A tennis match with a legacy that has lasted to this day.
Tom Clift
Published on December 20, 2013

Overview

It was known as The Battle of the Sexes — a 1973 tennis match between former men’s champion Bobby Riggs and then women’s champion Billie Jean King. It would be the most watched tennis game in history, with a $100,000, winner-takes-all purse. But for King especially, the match was about much more than the prize money. In an era of appalling gender inequality, it was a symbolic chance to prove to the world that women were just as capable as men, in sport or in any other endeavour. All she had to do was come out on top.

In their retelling of the match, directors James Erskine and Zara Hayes employ a style similar to that of Oscar winner James Marsh (Man on Wire, Project Nim), sneakily blending archival footage with re-enactments in order to immerse their viewers and heighten the sense of narrative. In doing so, they ensure that even those with no interest in tennis stay engaged, gripped by a story that has much more to do with politics and personality than it does with hitting a ball over a net.

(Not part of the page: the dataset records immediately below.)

(** * Ticket Classification API

    A shallow embedding of the service in [main.py], [security.py] and
    [config.py]: the request and response models, the API-key dependency,
    the rate-limited endpoint, the classification call and the exception
    handlers, with the properties of the request pipeline proved about
    them.

    Python strings are Rocq strings, one cell per character; [len] is
    [String.length] and [==] is equality of the sequences.  The process
    state the endpoint touches (the log, the requests sent to the
    completion API, the counters of the rate limiter) is threaded
    explicitly through a state-and-exception monad.  What the libraries
    do on behalf of the source (pydantic validation, the FastAPI
    dispatch of a route, the slowapi decorator, the retry loop of the
    instructor client) is modelled in a module of its own, next to the
    statement of the source that calls it. *)

From Stdlib Require Import ZArith QArith Lia.
From stdpp Require Import gmap strings list pretty.

Set Warnings "-register-all".
Open Scope string_scope.

(** ** Python values *)

Module Py.

(** A Python [float]: the finite ones as rationals, and the three
    non-finite ones, which every ordered comparison with NaN rejects. *)
Inductive float :=
| Finite (q : Q)
| PosInf
| NegInf
| NaN.

Definition float_le (x y : float) : bool :=
  match x, y with
  | NaN, _ | _, NaN => false
  | NegInf, _ => true
  | _, PosInf => true
  | Finite a, Finite b => Qle_bool a b
  | _, _ => false
  end.

(** Values as they travel in request and response bodies and in the
    structured output of the completion API. *)
Inductive json :=
| JNull
| JBool (b : bool)
| JNum (x : float)
| JStr (s : string)
| JArr (items : list json)
| JObj (members : list (string * json)).

Definition is_str (v : json) : bool :=
  match v with JStr _ => true | _ => false end.

(** [d.get(k)] on a decoded object: when a key is repeated the last
    occurrence is the one kept. *)
Fixpoint member (k : string) (ms : list (string * json)) : option json :=
  match ms with
  | [] => None
  | (k', v) :: rest =>
      match member k rest with
      | Some v' => Some v'
      | None => if decide (k = k') then Some v else None
      end
  end.

(** An instance of [Exception] (or of one of its subclasses), by the name
    of its class and its [str()]. *)
Record Exception := { exc_class : string; exc_str : string }.

End Py.

Import Py.

(** ** pydantic models *)

Module Pydantic.

(** The annotation of a field together with its [Field(...)]
    constraints. *)
Inductive annotation :=
| Str (min_length max_length : option nat)
| Float (ge le : option Q)
| EnumOf (values : list string)
| ListOfStr.
(** * Bulk SMS dispatch: carrier selection, templating, signing and delivery

    A shallow embedding of [operators.py] and [sender.py].

    Python [str] values are held as Rocq [string]s in their UTF-8 encoding:
    [str.encode()] is then the list of the string's bytes, and substring
    search, [str.replace] and the emptiness test agree with Python's
    code-point versions because UTF-8 is self-synchronising.  Python [int]s
    are [Z].  The process-wide objects ([router.operadores], [rate_limiters],
    the database and the HTTP transport) are threaded explicitly through a
    state record. *)

From Stdlib Require Import ZArith List String Ascii Bool Lia Permutation Sorted.
From Stdlib Require Import DecimalString.
From stdpp Require Import gmap strings list fin_maps.

Open Scope string_scope.
Open Scope Z_scope.

(** ** Python strings *)

Module PyStr.

(** [sub in s] on strings. *)
Fixpoint contiene (sub s : string) : bool :=
  String.prefix sub s ||
  match s with
  | EmptyString => false
  | String _ s' => contiene sub s'
  end.

(** [s.startswith(p)]. *)
Definition startswith (p s : string) : bool := String.prefix p s.

(** The scan of [s.replace(old, new)] for a non-empty [old]: left to right,
    non-overlapping.  [saltar] counts the characters of a match that was
    just replaced and that are still to be dropped. *)
Fixpoint replace_desde (old new : string) (saltar : nat) (s : string) : string :=
  match s with
  | EmptyString => EmptyString
  | String c s' =>
      match saltar with
      | S k => replace_desde old new k s'
      | O =>
          if String.prefix old s
          then new ++ replace_desde old new (Nat.pred (String.length old)) s'
          else String c (replace_desde old new O s')
      end
  end.

(** [s.replace("", new)]: [new] before every character and at the end. *)
Fixpoint intercalar (new s : string) : string :=
  match s with
  | EmptyString => new
  | String c s' => new ++ String c (intercalar new s')
  end.

Definition replace (old new s : string) : string :=
  match old with
  | EmptyString => intercalar new s
  | String _ _ => replace_desde old new O s
  end.

(** [len(s) == 0]. *)
Definition vacio (s : string) : bool :=
  match s with EmptyString => true | String _ _ => false end.

(** A byte that continues a UTF-8 character begun earlier. *)
Definition es_continuacion (c : ascii) : bool :=
  let n := nat_of_ascii c in (128 <=? n)%nat && (n <? 192)%nat.

Fixpoint saltar_continuacion (s : string) : string :=
  match s with
  | EmptyString => EmptyString
  | String c s' => if es_continuacion c then saltar_continuacion s' else s
  end.

Fixpoint tomar_continuacion (s : string) : string :=
  match s with
  | EmptyString => EmptyString
  | String c s' =>
      if es_continuacion c then String c (tomar_continuacion s') else EmptyString
  end.

(** [s[n:]], counting characters. *)
Fixpoint desde (n : nat) (s : string) : string :=
  match n with
  | O => s
  | S k =>
      match s with
      | EmptyString => EmptyString
      | String _ s' => desde k (saltar_continuacion s')
      end
  end.

(** [s[:n]], counting characters. *)
Fixpoint hasta (n : nat) (s : string) : string :=
  match n with
  | O => EmptyString
  | S k =>
      match s with
      | EmptyString => EmptyString
      | String c s' =>
          String c (tomar_continuacion s' ++ hasta k (saltar_continuacion s'))
      end
  end.

(** The characters for which [str.isspace()] holds, in UTF-8: U+0009 to
    U+000D, U+001C to U+0020, U+0085, U+00A0, U+1680, U+2000 to U+200A,
    U+2028, U+2029, U+202F, U+205F and U+3000. *)
Definition ESPACIOS : list (list ascii) :=
  map (map ascii_of_nat)
    [ [9]; [10]; [11]; [12]; [13]; [28]; [29]; [30]; [31]; [32];
      [194; 133]; [194; 160]; [225; 154; 128];
      [226; 128; 128]; [226; 128; 129]; [226; 128; 130]; [226; 128; 131];
      [226; 128; 132]; [226; 128; 133]; [226; 128; 134]; [226; 128; 135];
      [226; 128; 136]; [226; 128; 137]; [226; 128; 138];
      [226; 128; 168]; [226; 128; 169]; [226; 128; 175]; [226; 129; 159];
      [227; 128; 128] ]%nat.

Fixpoint quitar_prefijo (p s : list ascii) : option (list ascii) :=
  match p, s with
  | [], _ => Some s
  | a :: p', b :: s' => if Ascii.eqb a b then quitar_prefijo p' s' else None
  | _ :: _, [] => None
  end.

(** What is left of [s] after the first entry of [tabla] it begins with. *)
Fixpoint quitar_primero (tabla : list (list ascii)) (s : list ascii)
    : option (list ascii) :=
  match tabla with
  | [] => None
  | p :: tabla' =>
      match quitar_prefijo p s with
      | Some resto => Some resto
      | None => quitar_primero tabla' s
      end
  end.

Fixpoint quitar_todos (tabla : list (list ascii)) (n : nat) (s : list ascii)
    : list ascii :=
  match n with
  | O => s
  | S k =>
      match quitar_primero tabla s with
      | Some resto => quitar_todos tabla k resto
      | None => s
      end
  end.

Definition lstrip_bytes (s : list ascii) : list ascii :=
  quitar_todos ESPACIOS (length s) s.

Definition rstrip_bytes (s : list ascii) : list ascii :=
  rev (quitar_todos (map (@rev ascii) ESPACIOS) (length s) (rev s)).

(** [s.strip()]. *)
Definition strip (s : string) : string :=
  string_of_list_ascii (rstrip_bytes (lstrip_bytes (list_ascii_of_string s))).

End PyStr.

(** ** Values of a row and [str(valor)] *)

Inductive PyValor : Type :=
| VStr (s : string)
| VInt (n : Z)
| VBool (b : bool)
| VNone.

Definition py_str (v : PyValor) : string :=
  match v with
  | VStr s => s
  | VInt n => NilZero.string_of_int (Z.to_int n)
  | VBool true => "True"
  | VBool false => "False"
  | VNone => "None"
  end.

(** A Python [dict] with string keys, in insertion order. *)
Definition Dict (V : Type) : Type := list (string * V).

(** Truthiness of an [Optional[str]]: [None] and [""] are falsy. *)
Definition str_verdadero (o : option string) : bool :=
  match o with
  | Some s => negb (PyStr.vacio s)
  | None => false
  end.

(** ** [SMSSender.preparar_mensaje] *)

(** One turn of the loop over [row_data.items()]. *)
Definition reemplazar_columna (mensaje_final : string) (kv : string * PyValor) : string :=
  let placeholder := "{" ++ fst kv ++ "}" in
  if PyStr.contiene placeholder mensaje_final
  then PyStr.replace placeholder (py_str (snd kv)) mensaje_final
  else mensaje_final.

Definition preparar_mensaje (mensaje numero : string)
    (row_data : option (Dict PyValor)) (link_dinamico : option string) : string :=
  let mensaje_final := mensaje in
  let mensaje_final :=
    match row_data with
    | Some ((_ :: _) as filas) => fold_left reemplazar_columna filas mensaje_final
    | _ => mensaje_final
    end in
  match link_dinamico with
  | Some link =>
      if str_verdadero link_dinamico && PyStr.contiene "{link}" mensaje_final
      then PyStr.replace "{link}" link mensaje_final
      else mensaje_final
  | None => mensaje_final
  end.

(** ** [hashlib.md5]: the MD5 digest of RFC 1321

    Words are 32-bit integers held in [Z], reduced after every addition;
    bytes are integers in [0, 256). *)

Module MD5.

Definition w32 (x : Z) : Z := x mod 2 ^ 32.

Definition rotl32 (x n : Z) : Z :=
  w32 (Z.lor (Z.shiftl x n) (Z.shiftr x (32 - n))).

Definition not32 (x : Z) : Z := Z.lxor x (2 ^ 32 - 1).

(** [floor(2^32 * abs(sin(i + 1)))] for [i] in 0..63. *)
Definition K : list Z :=
  [ 0xd76aa478; 0xe8c7b756; 0x242070db; 0xc1bdceee;
    0xf57c0faf; 0x4787c62a; 0xa8304613; 0xfd469501;
    0x698098d8; 0x8b44f7af; 0xffff5bb1; 0x895cd7be;
    0x6b901122; 0xfd987193; 0xa679438e; 0x49b40821;
    0xf61e2562; 0xc040b340; 0x265e5a51; 0xe9b6c7aa;
    0xd62f105d; 0x02441453; 0xd8a1e681; 0xe7d3fbc8;
    0x21e1cde6; 0xc33707d6; 0xf4d50d87; 0x455a14ed;
    0xa9e3e905; 0xfcefa3f8; 0x676f02d9; 0x8d2a4c8a;
    0xfffa3942; 0x8771f681; 0x6d9d6122; 0xfde5380c;
    0xa4beea44; 0x4bdecfa9; 0xf6bb4b60; 0xbebfbc70;
    0x289b7ec6; 0xeaa127fa; 0xd4ef3085; 0x04881d05;
    0xd9d4d039; 0xe6db99e5; 0x1fa27cf8; 0xc4ac5665;
    0xf4292244; 0x432aff97; 0xab9423a7; 0xfc93a039;
    0x655b59c3; 0x8f0ccc92; 0xffeff47d; 0x85845dd1;
    0x6fa87e4f; 0xfe2ce6e0; 0xa3014314; 0x4e0811a1;
    0xf7537e82; 0xbd3af235; 0x2ad7d2bb; 0xeb86d391 ].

It helps that history has gifted them with a marvellous pair of characters. At one end of the court, the 55-year-old Riggs, a self-described chauvinist pig who would tell any newspaper or television crew that would listen that he was going to "put [King] and all the other women’s libbers back where they belong — in the kitchen and the bedroom”. At the other end, King, an outspoken feminist who had already boldly defied the U.S. Tennis Association when she, along with eight other female players, established their own tournament circuit in protest of unequal prize money. Even someone who hated tennis would watch the movie, purely in the hope of seeing King put Riggs in his place.

Admittedly, Erskine and Hayes’ attempt to make the game an allegory for the entire feminist movement doesn’t always work. In reality, the match was just as much about marketing as it was discrimination. At a certain point it becomes clear that Riggs was less a hardcore misogynist than he was a shameless self-promoter, generating controversy for his own financial benefit (although that he was willing to exploit society’s sexism in order to do so makes him arguably just as bad). It’s a shame that Riggs, who died of cancer in 1995, wasn’t able to be interviewed.

Still, the match’s legacy shouldn’t be understated. As a pointed closing title-card points out, tennis is, to this day, the only sport with equal cash prizes for both men’s and women’s events. There’s no denying that King played a part in that, with the film concluding with statements by current women’s champions — including Maria Sharapova and the Williams' sisters — about the influence that King had on them. Obviously she's an inspiring individual, and overall the doco does her justice.